How to improve the loading performance?


#1

Hi !

I’m doing experiment on astronomy application with SciDB, I’ve found that its searching performance was perfect.

But I have a question that how to imporve the loading performance?

I’m dealing with 2,000,000,000 records which occupied about 300GB, but I only have one PC.

I create an array with two dimensions: [obs_id=1204300800:1217520000,1,0, id=0:20000,1000,0], I just loaded about 10,000,000 records in 40 hours, and the speed is getting slower and slower with time passed by that I can’t wait.

Then I divided the obs_id dimensiont into 800 arrays, the situation was better, I loaded 1,300,000,000 records in 40 hours, but the result was still unacceptable to me because it was getting slower and slower.

I wonder whether this situation is normal or I just did it wrong ?


#2

Would you be so kind as to please post:

  1. Your CREATE ARRAY statement.
  2. A rough idea of the what your source data looks like. It’s a lot of data. Is that the USNOB catalog? Or another one?
  3. The script you’re using to load your source into SciDB.

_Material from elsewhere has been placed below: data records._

(** * openhtf.exe.phasemanager: phase outcomes, the phase thread and the
      phase executor.

    A shallow embedding of [src/openhtf/exe/phasemanager.py].  Python
    objects that the module mutates are records threaded explicitly; a
    Python exception is the left summand of a sum; waiting times are
    rationals (seconds), standing for the floats the module hands to
    [Thread.join]. *)

From Stdlib Require Import List String ZArith QArith Bool Arith Lia.
Import ListNotations.

Local Open Scope string_scope.
Local Open Scope list_scope.

(** ** Python values that reach the module *)

(** Modelled from the spec: the enumeration [openhtf.PhaseResult] is
    declared outside this module.  A phase may return CONTINUE, REPEAT or
    FAIL; TIMEOUT and ABORT are members that a phase must not return, so
    only the first three carry [valid_phase_return]. *)
Inductive PhaseResult : Type :=
  | CONTINUE
  | REPEAT
  | FAIL
  | TIMEOUT
  | ABORT.

Definition valid_phase_return (r : PhaseResult) : bool :=
  match r with
  | CONTINUE | REPEAT | FAIL => true
  | TIMEOUT | ABORT => false
  end.

Definition PhaseResult_eqb (a b : PhaseResult) : bool :=
  match a, b with
  | CONTINUE, CONTINUE | REPEAT, REPEAT | FAIL, FAIL
  | TIMEOUT, TIMEOUT | ABORT, ABORT => true
  | _, _ => false
  end.

(** Instances of [Exception] and the other values a phase can hand back.
    [InvalidPhaseResultError] keeps its two constructor arguments.
    Modelled from the spec: [threads.ThreadTerminationError] is declared
    outside this module; the spec has the termination outcome carry an
    error, so it is an exception instance here. *)
Inductive PyException : Type :=
  | InvalidPhaseResultError (msg : string) (phase_result : PyValue)
  | ThreadTerminationError
  | IndexError (msg : string)
  | AttributeError (msg : string)
  | UserException (cls : string)
with PyValue : Type :=
  | PyNone
  | PyPhaseResult (r : PhaseResult)
  | PyExc (e : PyException)
  | PyInt (n : Z)
  | PyStr (s : string).

(** [isinstance(v, Exception)] *)
Definition isinstance_Exception (v : PyValue) : bool :=
  match v with PyExc _ => true | _ => false end.

(** [isinstance(v, openhtf.PhaseResult) and v.valid_phase_return] *)
Definition is_valid_PhaseResult (v : PyValue) : bool :=
  match v with PyPhaseResult r => valid_phase_return r | _ => false end.

(** [v == openhtf.PhaseResult.<r>]: an enumeration member equals only
    itself. *)
Definition py_eq_PhaseResult (v : PyValue) (r : PhaseResult) : bool :=
  match v with PyPhaseResult r' => PhaseResult_eqb r' r | _ => false end.

(** A call either raises or returns. *)
Definition raising (A : Type) : Type := (PyException + A)%type.

(** ** class PhaseOutcome *)

Module PhaseOutcome.

(** [collections.namedtuple('PhaseOutcome', 'phase_result')]: a tuple
    with the single field [phase_result]. *)
Record t : Type := namedtuple { phase_result : PyValue }.

(** The tuple underneath the namedtuple, and Python's truth value of a
    tuple: false exactly for the empty one. *)
Definition as_tuple (o : t) : list PyValue := [phase_result o].

Definition truthy (o : t) : bool := negb (Nat.eqb (List.length (as_tuple o)) 0).

(** [PhaseOutcome.__init__], lines 79-85. *)
Definition __init__ (phase_result : PyValue) : raising t :=
  if negb (match phase_result with PyNone => true | _ => false end
           || isinstance_Exception phase_result
           || is_valid_PhaseResult phase_result)
  then inl (InvalidPhaseResultError "Invalid phase result" phase_result)
  else inr (namedtuple phase_result).

(** Property [is_timeout], line 90. *)
Definition is_timeout (o : t) : bool :=
  match phase_result o with PyNone => true | _ => false end.

(** Property [raised_exception], line 95. *)
Definition raised_exception (o : t) : bool :=
  isinstance_Exception (phase_result o).

End PhaseOutcome.

(** ** Collaborators of the phase thread *)

(** Modelled from the spec: the execution context handed to every phase
    ([phase_data.PhaseData], declared outside this module).  It exposes a
    logger and a scoped-resource registry, [context], an exit stack.
    [context] lists the resources currently registered, newest first;
    [closed] records the resources released so far, in release order;
    [state] is the data that phases pass along to later attempts. *)
Record PhaseData : Type := {
  context : list string;
  closed : list string;
  logger : list string;
  plugs : list string;
  state : list (string * Z)
}.

(** [phase_data.context.pop_all().close()]: every registered resource is
    moved out of the stack and released, newest first. *)
Definition pop_all_close (pd : PhaseData) : PhaseData :=
  {| context := [];
     closed := closed pd ++ context pd;
     logger := logger pd;
     plugs := plugs pd;
     state := state pd |}.

(** [phase_data.logger.exception(msg)] *)
Definition logger_exception (msg : string) (pd : PhaseData) : PhaseData :=
  {| context := context pd;
     closed := closed pd;
     logger := logger pd ++ [msg];
     plugs := plugs pd;
     state := state pd |}.

(** How one call of a phase ends when nobody interrupts it. *)
Inductive Completion : Type :=
  | Returns (v : PyValue)
  | Raises (e : PyException).

(** What one call [phase(phase_data)] does: the resources it registers on
    the exit stack, the data it leaves for later attempts, and, unless it
    never ends, the time it takes and how it ends. *)
Record Run : Type := {
  acquires : list string;
  writes : list (string * Z);
  finish : option (Q * Completion)
}.

Record PhaseOptions : Type := {
  timeout_s : option Q;
  run_if : option (PhaseData -> raising bool)
}.

(** A phase ([phase_data.PhaseInfo]): a callable with a name, diagnostic
    information and options. *)
Record Phase : Type := {
  name : string;
  code_info : string;
  options : PhaseOptions;
  call : PhaseData -> Run
}.

(** The process flags ([FLAGS]) and the other thread of control: for the
    attempt that the executor logs as its n-th (line 188), [stop_at n] is
    the time after the start of its thread at which an external [Stop()]
    lands, if one does. *)
Record Env : Type := {
  phase_default_timeout_ms : Z;
  stop_at : nat -> option Q
}.

Definition Qltb (a b : Q) : bool := negb (Qle_bool b a).

(** The effects a call has had on the execution context once the phase has
    been entered. *)
Definition enter (r : Run) (pd : PhaseData) : PhaseData :=
  {| context := rev (acquires r) ++ context pd;
     closed := closed pd;
     logger := logger pd;
     plugs := plugs pd;
     state := state pd |}.

Definition leave (r : Run) (pd : PhaseData) : PhaseData :=
  {| context := context pd;
     closed := closed pd;
     logger := logger pd;
     plugs := plugs pd;
     state := writes r |}.

(** ** class PhaseExecutorThread *)

(** How far a started thread has come when [join] hands control back. *)
Inductive Progress : Type :=
  | Finished (c : Completion)
  | StillRunning
  | Terminated.

Module PhaseExecutorThread.

(** The thread object.  [_phase_data] is the executor's one execution
    context, shared with the sequencing side, so it is threaded through
    the methods and not copied into the record.
    Modelled from the spec: the base class [threads.KillableThread] is
    declared outside this module; [alive] is what [is_alive()] answers
    and [kill_requests] counts the forced-termination requests that
    reached in-flight work. *)
Record t : Type := {
  _phase : Phase;
  _phase_outcome : option PhaseOutcome.t;
  alive : bool;
  kill_requests : nat
}.

(** [__init__], lines 105-110. *)
Definition __init__ (phase : Phase) : t :=
  {| _phase := phase; _phase_outcome := None;
     alive := false; kill_requests := 0 |}.

Definition set_phase_outcome (o : PhaseOutcome.t) (self : t) : t :=
  {| _phase := _phase self; _phase_outcome := Some o;
     alive := alive self; kill_requests := kill_requests self |}.

Definition set_alive (b : bool) (self : t) : t :=
  {| _phase := _phase self; _phase_outcome := _phase_outcome self;
     alive := b; kill_requests := kill_requests self |}.

(** Modelled from the spec: [Kill()] requests forced termination of the
    in-flight work; it does not wait for the work to stop, and there is
    nothing to request once the thread has ended. *)
Definition Kill (self : t) : t :=
  if alive self
  then {| _phase := _phase self; _phase_outcome := _phase_outcome self;
          alive := alive self; kill_requests := S (kill_requests self) |}
  else self.

(** [_ThreadProc], lines 112-124, for a call [self._phase(phase_data)]
    that ends as [c] and has left the execution context [pd]. *)
Definition _ThreadProc (self : t) (c : Completion) (pd : PhaseData)
  : raising unit * t * PhaseData :=
  match c with
  | Raises exc => (inl exc, self, pd)
  | Returns v =>
      let phase_return :=
        match v with PyNone => PyPhaseResult CONTINUE | _ => v end in
      let pd := pop_all_close pd in
      match PhaseOutcome.__init__ phase_return with
      | inl exc => (inl exc, self, pd)
      | inr o => (inr tt, set_phase_outcome o self, pd)
      end
  end.

(** [_ThreadException], lines 126-128. *)
Definition _ThreadException (self : t) (exc : PyException) (pd : PhaseData)
  : raising unit * t * PhaseData :=
  match PhaseOutcome.__init__ (PyExc exc) with
  | inl e => (inl e, self, pd)
  | inr o =>
      (inr tt, set_phase_outcome o self,
       logger_exception
         ("Phase " ++ name (_phase self) ++ " raised an exception")%string pd)
  end.

(** Modelled from the spec: the thread body of the base class runs
    [_ThreadProc] and hands an exception it raises to
    [_ThreadException], so that no error of the work reaches the caller's
    control flow; the thread has ended afterwards. *)
Definition run (self : t) (c : Completion) (pd : PhaseData)
  : t * PhaseData :=
  match _ThreadProc self c pd with
  | (inr _, self, pd) => (set_alive false self, pd)
  | (inl exc, self, pd) =>
      let '(_, self, pd) := _ThreadException self exc pd in
      (set_alive false self, pd)
  end.

(** What a thread started on a call [r] has done after the caller waited
    [timeout] seconds for it, with an external kill landing at [kill_at]:
    it finished if the call ended before the deadline and before the
    kill; it was terminated if the kill landed before the deadline;
    otherwise it is still running. *)
Definition progress (timeout : Q) (kill_at : option Q) (r : Run)
  : Progress :=
  let killed_before (d : Q) :=
    match kill_at with Some k => Qltb k d | None => false end in
  let killed_in_time :=
    match kill_at with Some k => Qltb k timeout | None => false end in
  match finish r with
  | Some (d, c) =>
      if Qltb d timeout && negb (killed_before d) then Finished c
      else if killed_in_time then Terminated
      else StillRunning
  | None => if killed_in_time then Terminated else StillRunning
  end.
(** * ShapesApp: frame resources, fence synchronisation, descriptor table,
      shape geometry and orbit camera

    Shallow embedding of [Assignment Files/Shapes/ShapesApp.cpp].

    The C++ class [ShapesApp] is a record of the members the properties
    below read or write; member functions are functions on that record.
    The GPU is the environment: it retires the [Signal] commands of the
    command queue in submission order, and the amount of progress it has
    made when [Update] queries the fence is an input of each frame. *)

From Stdlib Require Import ZArith Lia List Bool.
From Stdlib Require Import Floats.SpecFloat.
From stdpp Require Import gmap strings list fin_maps.

Local Open Scope Z_scope.

(** ** Machine integers

    [UINT] is 32-bit unsigned, [int] 32-bit two's complement, [UINT64]
    64-bit unsigned, [std::uint16_t] 16-bit unsigned.  Every conversion and
    every arithmetic result is reduced explicitly. *)

Definition UINT (x : Z) : Z := x mod 2 ^ 32.
Definition INT (x : Z) : Z := (x + 2 ^ 31) mod 2 ^ 32 - 2 ^ 31.
Definition UINT64 (x : Z) : Z := x mod 2 ^ 64.
Definition uint16_t (x : Z) : Z := x mod 2 ^ 16.

(** [(UINT)v.size()] *)
Definition size_UINT {A} (v : list A) : Z := UINT (Z.of_nat (length v)).

(** [v[i]] on a [std::vector]: outside the vector the access is undefined,
    which the model reports as [None]. *)
Definition vector_at {A} (v : list A) (i : Z) : option A :=
  if i <? 0 then None else v !! Z.to_nat i.

(** ** Single-precision floats

    [float] is IEEE binary32: 24 bits of precision, exponents below 128. *)

Definition float : Type := spec_float.
Definition fprec : Z := 24.
Definition femax : Z := 128.

Definition fadd (x y : float) : float := SFadd fprec femax x y.
Definition fsub (x y : float) : float := SFsub fprec femax x y.
Definition fmul (x y : float) : float := SFmul fprec femax x y.
Definition fdiv (x y : float) : float := SFdiv fprec femax x y.
Definition flt (x y : float) : bool := SFltb x y.
Definition fle (x y : float) : bool := SFleb x y.

(** [static_cast<float>(n)] for an [int] [n]: round to nearest even. *)
Definition float_of_int (n : Z) : float := binary_normalize fprec femax n 0 false.

(** Literals, as mantissa and exponent of the nearest binary32 value. *)
Definition f0 : float := S754_zero false.
Definition f1 : float := S754_finite false 8388608 (-23).        (* 1.0f *)
Definition f0_1 : float := S754_finite false 13421773 (-27).     (* 0.1f *)
Definition f0_2 : float := S754_finite false 13421773 (-26).     (* 0.2f *)
Definition f0_05 : float := S754_finite false 13421773 (-28).    (* 0.05f *)
Definition f0_25 : float := S754_finite false 8388608 (-25).     (* 0.25f *)
Definition f1_5 : float := S754_finite false 12582912 (-23).     (* 1.5f *)
Definition f5 : float := S754_finite false 10485760 (-21).       (* 5.0f *)
Definition f15 : float := S754_finite false 15728640 (-20).      (* 15.0f *)
Definition f150 : float := S754_finite false 9830400 (-16).      (* 150.0f *)
Definition f180 : float := S754_finite false 11796480 (-16).     (* 180.0f *)

(** [XM_PI = 3.141592654f] (DirectXMath). *)
Definition XM_PI : float := S754_finite false 13176795 (-22).

(** [XMConvertToRadians(fDegrees) = fDegrees * (XM_PI / 180.0f)] (DirectXMath). *)
Definition XMConvertToRadians (fDegrees : float) : float :=
  fmul fDegrees (fdiv XM_PI f180).

(** Modelled from the spec: [MathHelper::Pi] and [MathHelper::Clamp] live in
    [Common/MathHelper.h], which this development does not have.  The
    camera section says the elevation and the radius are "clamped" to an
    interval: a value below the interval becomes its lower end, a value
    above it the upper end, any other value is kept. *)
Definition MathHelper_Pi : float := S754_finite false 13176795 (-22).

Definition MathHelper_Clamp (x low high : float) : float :=
  if flt x low then low else if flt high x then high else x.

(** ** Matrices *)

Record XMFLOAT4X4 : Type := mkXMFLOAT4X4 {
  _11 : float; _12 : float; _13 : float; _14 : float;
  _21 : float; _22 : float; _23 : float; _24 : float;
  _31 : float; _32 : float; _33 : float; _34 : float;
  _41 : float; _42 : float; _43 : float; _44 : float
}.

Definition Identity4x4 : XMFLOAT4X4 :=
  mkXMFLOAT4X4 f1 f0 f0 f0
               f0 f1 f0 f0
               f0 f0 f1 f0
               f0 f0 f0 f1.

Definition XMMatrixTranspose (M : XMFLOAT4X4) : XMFLOAT4X4 :=
  mkXMFLOAT4X4 (_11 M) (_21 M) (_31 M) (_41 M)
               (_12 M) (_22 M) (_32 M) (_42 M)
               (_13 M) (_23 M) (_33 M) (_43 M)
               (_14 M) (_24 M) (_34 M) (_44 M).

(** [ObjectConstants] (FrameResource.h): the per-object uniform record. *)
Record ObjectConstants : Type := mkObjectConstants { oc_World : XMFLOAT4X4 }.

(** ** Errors of the device layer

    [ThrowIfFailed(hr)] throws a [DxException] when the [HRESULT] is
    negative; a thrown exception aborts start-up (see [WinMain]). *)

Inductive Result (A : Type) : Type :=
  | Ok (a : A)
  | DxException (hr : Z).
Arguments Ok {A} a.
Arguments DxException {A} hr.

Definition FAILED (hr : Z) : bool := hr <? 0.

Definition ThrowIfFailed {A} (hr : Z) (k : Result A) : Result A :=
  if FAILED hr then DxException hr else k.

(** The calls of [BuildShapeGeometry] that can fail.  Each field is the
    [HRESULT] the device answers for a buffer of the given byte size. *)
Record Device : Type := mkDevice {
  D3DCreateBlob : Z -> Z;
  CreateDefaultBuffer : Z -> Z
}.

(** ** Geometry *)

Record XMFLOAT3 : Type := mkXMFLOAT3 { fx : float; fy : float; fz : float }.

We will try to repro your situation and have a look.

Questions:

i. SciDB does best when it’s able to parallelize this kind of operations. How many cores on your PC? And how many SciDB instances?
ii. When you look at the box, are you CPU bound? (top says idle% = 0?)
iii. The “load slows over time” worries me a bit. It suggests we have a serial data structure somewhere that needs to be turned into something else.

KR

Pb

#3

Hello,

I can provide some loading data we’ve collected in the past, for comparison purposes.

Internally, we’ve run a benchmark on a particular data set that had:

  • about 20 attributes of types int64, int32, float, and int8
  • a single dimension [x=0:*,10000,0]

We had a total count of 470,829,834 cells and a pre-load on-disk size of 54GB (text).
We’ve loaded this dataset in 16,080 seconds, which is under 5 hours. We were using a 4-node cluster, loading data in from a single node so we further assumed that the network was a bottleneck in this case.

You have 300GB, which is 6x the size we dealt with. So we would, at worst, expect your entire load to finish in 30 hours or less. Not the case!

One glaring finding: your chunk size may be too small. I am not sure how sparse your data is but a chunk size of 1x1000 may result in too many chunks being created and too many chunk headers being written out. Based on the data, we really would like the chunk size to be a few megs per chunk. What are the attributes and how dense is the data in this case?


#4

Thank you for your advices! I’ll try!